Saved entries
(** * Tool-invocation protocol layer: native call parser and dispatch contract

    A shallow embedding of
      - [NativeToolCallParser.parseToolCall] (both revisions in the tree),
      - [BaseTool.handle],
      - [ListFilesTool], [AttemptCompletionTool] and [NewTaskTool]:
        [parseLegacy], and [execute] (whole for [NewTaskTool]; for the other
        two up to the validation of the required parameter, the rest of
        the body being a parameter),
    together with the part of the JavaScript runtime those functions lean
    on: completions (normal / throw), JSON values, [JSON.parse],
    [JSON.stringify], [Object.entries], [String(...)] and truthiness.

    Conventions.
      - A JavaScript string is a Rocq [string] holding its UTF-8 bytes (a
        lone surrogate is held as its three-byte generalised form).
      - Numbers are IEEE doubles in the engine; here the number type and its
        four routines are an interface ([JsNumber]) the development is
        parametric in.
      - [console.log]/[console.warn]/[console.error] calls are not modelled:
        they neither throw nor change a value the program reads. *)

From Stdlib Require Import ZArith NArith Ascii String List.
From stdpp Require Import base option list strings gmap pretty.

Open Scope string_scope.

(** ** Completions *)

(** Every value thrown by the modelled code is an [Error] instance. *)
Inductive JsError : Type :=
  | Error (message : string)
  | SyntaxError (message : string)
  | TypeError (message : string).

Definition message (e : JsError) : string :=
  match e with
  | Error m | SyntaxError m | TypeError m => m
  end.

Inductive completion (A : Type) : Type :=
  | Normal (a : A)
  | Throw (e : JsError).
Arguments Normal {A} a.
Arguments Throw {A} e.

#[export] Instance completion_ret : MRet completion := @Normal.
#[export] Instance completion_bind : MBind completion :=
  λ A B f m, match m with Normal a => f a | Throw e => Throw e end.

(** [try { body } catch (error) { handler }] *)
Definition try_catch {A} (body : completion A) (handler : JsError → completion A)
  : completion A :=
  match body with
  | Normal a => Normal a
  | Throw e => handler e
  end.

Assigned task ▸ Each line from the first line of the entries up to and including the line containing "on: completions (normal" should be transcribed exactly, with all other lines left out.

Response to the task ▸
(** * Tool-invocation protocol layer: native call parser and dispatch contract

    A shallow embedding of
      - [NativeToolCallParser.parseToolCall] (both revisions in the tree),
      - [BaseTool.handle],
      - [ListFilesTool], [AttemptCompletionTool] and [NewTaskTool]:
        [parseLegacy], and [execute] (whole for [NewTaskTool]; for the other
        two up to the validation of the required parameter, the rest of
        the body being a parameter),
    together with the part of the JavaScript runtime those functions lean
    on: completions (normal / throw), JSON values, [JSON.parse],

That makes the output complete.